NMR spectra of the porphyrins. 30—Calibration and application of a ring current model for cobalt(III) meso‐tetraphenylporphyrin (CoTPP) complexes

Abstract

The geometry of metalloporphyrin‐ligand complexes [mono‐(1:1) and bis‐(1:2)] produced by cobalt(III) meso‐tetraphenylporphyrin (CoTPP) with amine ligands has been investigated using the diamagnetic ring current shifts of the porphyrin on the ligand nuclei.The observed ring current shifts are corrected for complexation effects by the use of cobalt(III) dimethylglyoxime (DMG) complexes. Significant changes in ligand chemical shifts are observed on formation of a DMG complex, although saturated ligands only show changes at points close to the site of complexation.Crystallographic data and corrected ring current shifts for pyridine and N¹‐methylimidazole are used to parameterize a double‐dipole model of the CoTPP ring current.

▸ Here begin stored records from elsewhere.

(** * ILS kickoff report: the segmentation-and-aggregation analyses

    A shallow embedding of section 3 (helpers) and section 4 (the fifteen
    analyses) of [ils_kickoff.py], with the properties of the report tables
    they build.

    Conventions of the embedding.
    - A float64 is a [num]: an exact rational, or one of the three IEEE
      specials.  Arithmetic on the finite part is exact, so the binary
      rounding of float64 is idealised away; division by zero and the
      propagation of NaN are kept as numpy has them.
    - [.round(p)] and [round(x, p)] are round-half-to-even at [p] decimals.
    - A missing value (NaN / None / pd.NA) of a categorical column is [None].
    - A pandas DataFrame is a list of named columns of equal length. *)

From Stdlib Require Import List String Ascii ZArith QArith Qround Qabs.
From Stdlib Require Import Lia Lqa Bool Permutation DecimalString Sorted.
From Stdlib Require Import Morphisms Setoid OrderedTypeEx.
Import ListNotations.
Open Scope string_scope.
Open Scope list_scope.
Open Scope Q_scope.

(* ================================================================= *)
(** ** float64 values *)

Module Num.

Inductive num : Type :=
| Fin (q : Q)
| PInf
| NInf
| NaN.

Definition Qltb (a b : Q) : bool := negb (Qle_bool b a).

(** [a / b] of numpy: a finite quotient, or inf / NaN on a zero divisor. *)
Definition div (a b : num) : num :=
  match a, b with
  | NaN, _ | _, NaN => NaN
  | Fin x, Fin y =>
      if Qeq_bool y 0
      then (if Qeq_bool x 0 then NaN else if Qltb 0 x then PInf else NInf)
      else Fin (x / y)
  | Fin _, (PInf | NInf) => Fin 0
  | PInf, Fin y => if Qltb y 0 then NInf else PInf
  | NInf, Fin y => if Qltb y 0 then PInf else NInf
  | (PInf | NInf), (PInf | NInf) => NaN
  end.
(** * httptestclient: a shallow embedding of client.go and expand.go

    Go strings are byte sequences; they are modelled as [list ascii]
    (an [ascii] is an 8-bit character), so that slicing [s[a:b]] is
    [take (b - a) (drop a s)]. *)

From Stdlib Require Import String Ascii ZArith Lia.
From stdpp Require Import base list gmap strings.

Open Scope Z_scope.

Abbreviation gostr := (list ascii).

(** Go string literal. *)
Definition lit (s : string) : gostr := list_ascii_of_string s.

(** [s[a:b]] (indices produced by the regexp engine are always in range). *)
Definition substr (s : gostr) (a b : nat) : gostr := take (b - a) (drop a s).

(** strings.HasPrefix *)
Definition hasPrefix (s prefix : gostr) : bool :=
  bool_decide (take (length prefix) s = prefix).

(** Decimal digits of a [Decimal.uint]. *)
Fixpoint uint_digits (d : Decimal.uint) : gostr :=
  match d with
  | Decimal.Nil => []
  | Decimal.D0 d => "0"%char :: uint_digits d
  | Decimal.D1 d => "1"%char :: uint_digits d
  | Decimal.D2 d => "2"%char :: uint_digits d
  | Decimal.D3 d => "3"%char :: uint_digits d
  | Decimal.D4 d => "4"%char :: uint_digits d
  | Decimal.D5 d => "5"%char :: uint_digits d
  | Decimal.D6 d => "6"%char :: uint_digits d
  | Decimal.D7 d => "7"%char :: uint_digits d
  | Decimal.D8 d => "8"%char :: uint_digits d
  | Decimal.D9 d => "9"%char :: uint_digits d
  end.

(** fmt's [%d] of a Go int. *)
Definition fmtInt (z : Z) : gostr :=
  if z <? 0 then "-"%char :: uint_digits (N.to_uint (Z.to_N (- z)))
  else uint_digits (N.to_uint (Z.to_N z)).

(** ** joinPath (client.go) *)

(** [func joinPath(root, path string) string] *)
Definition joinPath (root path : gostr) : gostr :=
  if negb (hasPrefix path (lit "/")) then root ++ lit "/" ++ path
  else root ++ path.

(** ** expand.go *)

(** strconv.Atoi on a 64-bit platform (fast and slow path): an optional
    sign, at least one decimal digit, and a value in the range of int.
    Underscores are not accepted in base 10. *)
Fixpoint digitsValueAcc (acc : Z) (s : gostr) : option Z :=
  match s with
  | [] => Some acc
  | c :: s' =>
      let d := Z.of_nat (nat_of_ascii c) - 48 in
      if (0 <=? d) && (d <=? 9) then digitsValueAcc (acc * 10 + d) s' else None
  end.

Definition digitsValue (s : gostr) : option Z := digitsValueAcc 0 s.

Definition atoi (s : gostr) : option Z :=
  let '(neg, body) :=
    match s with
    | "-"%char :: r => (true, r)
    | "+"%char :: r => (false, r)
    | _ => (false, s)
    end in
  match body with
  | [] => None
  | _ =>
      match digitsValue body with
      | None => None
      | Some n =>
          if neg then (if n <=? 2 ^ 63 then Some (- n) else None)
          else (if n <? 2 ^ 63 then Some n else None)
      end
  end.

(** The character class [[a-zA-Z0-9_]]. *)
Definition isWordByte (c : ascii) : bool :=
  let n := nat_of_ascii c in
  ((97 <=? n) && (n <=? 122))%nat || ((65 <=? n) && (n <=? 90))%nat
  || ((48 <=? n) && (n <=? 57))%nat || (n =? 95)%nat.

Definition isDollar (c : ascii) : bool := bool_decide (c = "$"%char).

(** The matcher of [rxDollarEnv = regexp.MustCompile(`\$(?P<Key>[a-zA-Z0-9_]+)`)]
    as used by [FindAllSubmatchIndex(str, -1)]: leftmost-first, greedy,
    non-overlapping matches, each reported as
    [[start; end; groupStart; groupEnd]].  The scan is a three-state
    automaton: idle, just after a ['$'] at [p], inside a token opened at [p]. *)
Inductive scanState := SIdle | SDollar (p : nat) | STok (p : nat).

Definition idleStep (c : ascii) (off : nat) : scanState :=
  if isDollar c then SDollar off else SIdle.

Fixpoint findAllFrom (s : gostr) (off : nat) (st : scanState) : list (list nat) :=
  match s with
  | [] => match st with STok p => [[p; off; S p; off]] | _ => [] end
  | c :: s' =>
      match st with
      | STok p =>
          if isWordByte c then findAllFrom s' (S off) (STok p)
          else [p; off; S p; off] :: findAllFrom s' (S off) (idleStep c off)
      | SDollar p =>
          if isWordByte c then findAllFrom s' (S off) (STok p)
          else findAllFrom s' (S off) (idleStep c off)
      | SIdle => findAllFrom s' (S off) (idleStep c off)
      end
  end.

Definition findAllSubmatchIndex (s : gostr) : list (list nat) := findAllFrom s 0 SIdle.

(** [for i := 0; i < len(v); i += 2 { groups = append(groups, str[v[i]:v[i+1]]) }] *)
Fixpoint groupsOf (str : gostr) (v : list nat) : list gostr :=
  match v with
  | a :: b :: v' => substr str a b :: groupsOf str v'
  | _ => []
  end.

(** The loop of [replaceAllStringSubMatchFunc], with [result] and
    [lastIndex] as accumulators. *)
Fixpoint replLoop (str : gostr) (repl : list gostr -> gostr)
    (result : gostr) (lastIndex : nat) (ms : list (list nat)) : gostr :=
  match ms with
  | [] => result ++ drop lastIndex str
  | v :: ms' =>
      let groups := groupsOf str v in
      replLoop str repl (result ++ substr str lastIndex (nth 0 v 0%nat) ++ repl groups)
        (nth 1 v 0%nat) ms'
  end.

Definition replaceAllStringSubMatchFunc (str : gostr) (repl : list gostr -> gostr) : gostr :=
  replLoop str repl [] 0 (findAllSubmatchIndex str).

Section Expand.
(** Values of type [any]: [fmtV] is fmt's [%v], [asStringMap] the type
    assertion [args[0].(map[string]any)] followed by map lookup. *)
Variable Val : Type.
Variable fmtV : Val -> gostr.
Variable asStringMap : Val -> option (gostr -> option Val).

Definition noKey (name : gostr) : gostr := lit "[no_key:$" ++ name ++ lit "]".
Definition badIndex (i : Z) : gostr := lit "[bad_index:$" ++ fmtInt i ++ lit "]".

(** The callback given to [replaceAllStringSubMatchFunc] in [expandStr]. *)
Definition expandRepl (args : list Val) (values : list gostr) : gostr :=
  let key := nth 1 values [] in
  match atoi key with
  | Some i =>
      if (i <? 0) || (i >=? Z.of_nat (length args)) then badIndex i
      else match args !! Z.to_nat i with Some a => fmtV a | None => [] end
  | None =>
      if (length args =? 1)%nat then
        match args !! 0%nat with
        | Some a =>
            match asStringMap a with
            | Some m => match m key with Some v => fmtV v | None => noKey key end
            | None => noKey key
            end
        | None => noKey key
        end
      else noKey key
  end.
(** * Verification of the climate-downloads preprocessing scripts

    Shallow embedding of the logic of [download_cmip6.ipynb] (longitude
    normaliser [fix_lons], catalog query construction, overwrite gate,
    time subsetting, duplicate-coordinate compensation, pressure-level
    subsetting) and of the ERA5 chunked download notebook.

    Python exceptions are modelled by the [result] type below; a run that
    raises is [Exc e].  Longitudes are float64 values, held as the
    rationals they denote, with numpy's rounded [+], [-], [%] and [//]
    written out (section Float64 arithmetic). *)

From Stdlib Require Import String Ascii QArith Qabs Qround Qpower Qreduction Lqa.
From Stdlib Require Import ZArith List Bool Lia DecimalString Permutation.
Import ListNotations.
Open Scope Z_scope.

(* ------------------------------------------------------------------ *)
(** ** Python exceptions *)

Inductive py_exc :=
| IndexError
| KeyError
| TypeError
| NameError
| FileNotFoundError
| PermissionError
| OSError.

Inductive result (A : Type) :=
| Ok : A -> result A
| Exc : py_exc -> result A.
Arguments Ok {A} _.
Arguments Exc {A} _.

Definition bind {A B} (m : result A) (k : A -> result B) : result B :=
  match m with
  | Ok a => k a
  | Exc e => Exc e
  end.

Notation "x <- m ;; k" := (bind m (fun x => k))
  (at level 61, m at next level, right associativity).

(** [xs[i]] on a Python list / numpy array. *)
Definition py_index {A} (xs : list A) (i : nat) : result A :=
  match nth_error xs i with
  | Some a => Ok a
  | None => Exc IndexError
  end.

(** [arr.nonzero()[0]]: the indices at which a boolean array is true. *)
Fixpoint nonzero_from (i : nat) (m : list bool) : list nat :=
  match m with
  | [] => []
  | true :: m' => i :: nonzero_from (S i) m'
  | false :: m' => nonzero_from (S i) m'
  end.

Definition nonzero (m : list bool) : list nat := nonzero_from 0 m.

(* ------------------------------------------------------------------ *)
(** ** Float64 arithmetic

    A float64 value is held as the rational number it denotes.  [round64]
    rounds a rational to the nearest float64 (ties to even), with the
    subnormal range down to [2^-1074]; overflow to [inf] is not modelled
    (every value in this development is far below [2^1024]).  The numpy
    operations used on coordinates follow [npy_divmod] of numpy's
    [npy_math]: [fmod] is exact, every other operation is rounded. *)

Open Scope Q_scope.

Definition P2 (e : Z) : Q := Qpower (2 # 1) e.

(** [mag x = k] with [2^(k-1) <= x < 2^k], for [x > 0]. *)
Definition mag (x : Q) : Z :=
  let k := (Z.log2 (Qnum x) - Z.log2 (Zpos (Qden x)))%Z in
  if Qle_bool (P2 k) x then (k + 1)%Z else k.

(** Rounding to an integer, ties to even. *)
Definition rne (x : Q) : Z :=
  let f := Qfloor x in
  let d := x - inject_Z f in
  if Qle_bool d (1 # 2) then
    if Qle_bool (1 # 2) d then (if Z.even f then f else f + 1)%Z else f
  else (f + 1)%Z.

(** The exponent of the last mantissa bit of a float64 near [a > 0]:
    53-bit mantissa, least exponent [-1074]. *)
Definition fexp (a : Q) : Z := Z.max (mag a - 53) (-1074).

Definition round_pos (a : Q) : Q :=
  let e := fexp a in inject_Z (rne (a / P2 e)) * P2 e.

Definition round64 (x : Q) : Q :=
  Qred (if Qle_bool 0 x then round_pos x else - round_pos (- x)).

(** [x] is a float64 value. *)
Definition is_double (x : Q) : bool := Qeq_bool (round64 x) x.

Definition Qlt_bool (x y : Q) : bool := negb (Qle_bool y x).

(** C [trunc] and [fmod] (exact on float64 values). *)
Definition c_trunc (q : Q) : Z :=
  if Qle_bool 0 q then Qfloor q else (- Qfloor (- q))%Z.

Definition c_fmod (a b : Q) : Q := Qred (a - b * inject_Z (c_trunc (a / b))).

(** The last step of [npy_divmod]:
    [if (div) { floordiv = npy_floor(div);
                if (div - floordiv > 0.5) floordiv += 1.0; }
     else floordiv = npy_copysign(0, a/b);] *)
Definition floordiv_of_div (div : Q) : Q :=
  if Qeq_bool div 0 then 0 else
  let f := inject_Z (Qfloor div) in
  if Qlt_bool (1 # 2) (round64 (div - f)) then round64 (f + 1) else f.

(** [npy_divmod(a, b, &mod)] for [b != 0]: the floor quotient and the
    remainder.
    [mod = npy_fmod(a, b); div = (a - mod) / b;
     if (mod) { if ((b < 0) != (mod < 0)) { mod += b; div -= 1.0; } }
     else mod = npy_copysign(0, b);] *)
Definition npy_divmod (a b : Q) : Q * Q :=
  let m := c_fmod a b in
  let div := round64 (round64 (a - m) / b) in
  let '(div, m) :=
    if negb (Qeq_bool m 0) && xorb (Qlt_bool b 0) (Qlt_bool m 0)
    then (round64 (div - 1), round64 (m + b)) else (div, m) in
  (floordiv_of_div div, m).

(** [a // b] on float64 arrays ([np.floor_divide]); [None] is the [inf] or
    [nan] of a division by zero. *)
Definition np_floor_divide (a b : Q) : option Q :=
  if Qeq_bool b 0 then None else Some (fst (npy_divmod a b)).

(** [a % b] on float64 arrays ([np.remainder]), for [b != 0]. *)
Definition np_remainder (a b : Q) : Q := snd (npy_divmod a b).

Close Scope Q_scope.

(* ------------------------------------------------------------------ *)
(** ** [fix_lons] *)

(** A grid along its longitude dimension: one column per longitude,
    holding the float64 longitude coordinate and the data at that
    longitude ([ds.roll(..., roll_coords=True)] moves both together). *)
Definition grid (A : Type) := list (Q * A).

Definition lons {A} (g : grid A) : list Q := map fst g.

(** [ds.assign_coords(lon = f(ds.lon))] *)
Definition assign_lon {A} (f : Q -> Q) (g : grid A) : grid A :=
  map (fun '(l, a) => (f l, a)) g.

(** [ds.roll(lon=k, roll_coords=True)]: element [i] moves to
    [(i + k) mod n], i.e. [np.roll]. *)
Definition roll {A} (k : Z) (xs : list A) : list A :=
  let n := length xs in
  match n with
  | O => xs
  | _ =>
      let s := Z.to_nat (k mod Z.of_nat n) in
      skipn (n - s) xs ++ firstn (n - s) xs
  end.

Record subset_params := {
  lon_range : Z;
  lon_origin : Q
}.

(** [((ds.lon + 180) % 360) - 180], element-wise on float64. *)
Definition lon_to_180 (l : Q) : Q :=
  round64 (np_remainder (round64 (l + 180)%Q) 360 - 180)%Q.

(** [ds.lon % 360], element-wise on float64. *)
Definition lon_to_360 (l : Q) : Q := np_remainder l 360.

(** [ds.lon // lon_origin == 1], element-wise.  A division by zero gives
    [inf]/[nan] (with a warning), never [1]. *)
Definition origin_match (o v : Q) : bool :=
  match np_floor_divide v o with
  | Some f => Qeq_bool f 1
  | None => false
  end.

For 4‐methylpiperidine a geometry calculated from corrected ring current shifts is in reasonable agreement with that observed in the solid state. The geometry calculated for a cyclohexylamine CoTPP complex can be rationalized in terms of a minimization of steric interactions with the porphyrin.Corrected ¹³C ring current shifts are still in poor agreement with calculated values, although there is a considerable improvement compared with uncorrected values.